> **Task objective**:
When a line of the entries contains the word "reflexivity", report that line.

Records provided Block Start

Lemma moves_after_release_ignored_witness :
  currentX (run init [MouseDown; MouseMove 120 20; MouseUp;
                      MouseMove 300 20; MouseMove 7 20])
  = currentX (run init [MouseDown; MouseMove 120 20]).
Proof.
  apply (moves_after_release_ignored init
           [MouseDown; MouseMove 120 20]
           [MouseMove 300 20; MouseMove 7 20]).
  repeat constructor.
Defined.

(** X2.  While the button is held the last move wins: after a
    [mousedown], any number of moves and one more move at [pageX] over
    an element of width [width], the gesture is dragging and its offset
    is [pageX - width], whatever the earlier events were. *)
Theorem last_move_wins (d : t) (es ms : list event) (pageX width : Q) :
  Forall is_move ms ->
  run d (es ++ MouseDown :: ms ++ [MouseMove pageX width]) =
  mk true (pageX - width).
Proof.
  intro H. rewrite run_app.
  change (run (run d es) (MouseDown :: ms ++ [MouseMove pageX width]))
    with (run (handleMouseDown (run d es)) (ms ++ [MouseMove pageX width])).
  rewrite run_app.
  pose proof (run_moves_dragging (handleMouseDown (run d es)) ms
                eq_refl H) as Hdrag.
  unfold run at 1. simpl. unfold handleMouseMove. rewrite Hdrag.
  reflexivity.
Qed.

Lemma last_move_wins_witness :
  run init [MouseMove 1 2; MouseDown; MouseMove 50 20; MouseMove 120 20]
  = mk true (120 - 20).
Proof.
  apply (last_move_wins init [MouseMove 1 2] [MouseMove 50 20] 120 20).
  repeat constructor.
Defined.

End DragSession.

(* ------------------------------------------------------------------ *)
(** ** What the text filter lets through *)

Section TextChannel.

Lemma strip_non_digits_fixed (text : string) :
  digit_string text = true -> strip_non_digits text = text.
Proof.
  induction text as [|c t IH]; [reflexivity|].
  simpl. intro H. apply andb_true_iff in H. destruct H as [Hc Ht].
  rewrite Hc. now rewrite (IH Ht).
Qed.

(** X3.  Filtering is idempotent and leaves a digit string as it is:
    the filter removes nothing but characters outside [0-9]. *)
Theorem strip_non_digits_idempotent (text : string) :
  strip_non_digits (strip_non_digits text) = strip_non_digits text /\
  (digit_string text = true <-> strip_non_digits text = text).
Proof.
  split.
  - apply strip_non_digits_fixed, strip_non_digits_digit_string.
  - split; [apply strip_non_digits_fixed|].
    intro H. rewrite <- H. apply strip_non_digits_digit_string.
Qed.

Records provided Block End

> **Solution to this task**:
  reflexivity.
  induction text as [|c t IH]; [reflexivity|].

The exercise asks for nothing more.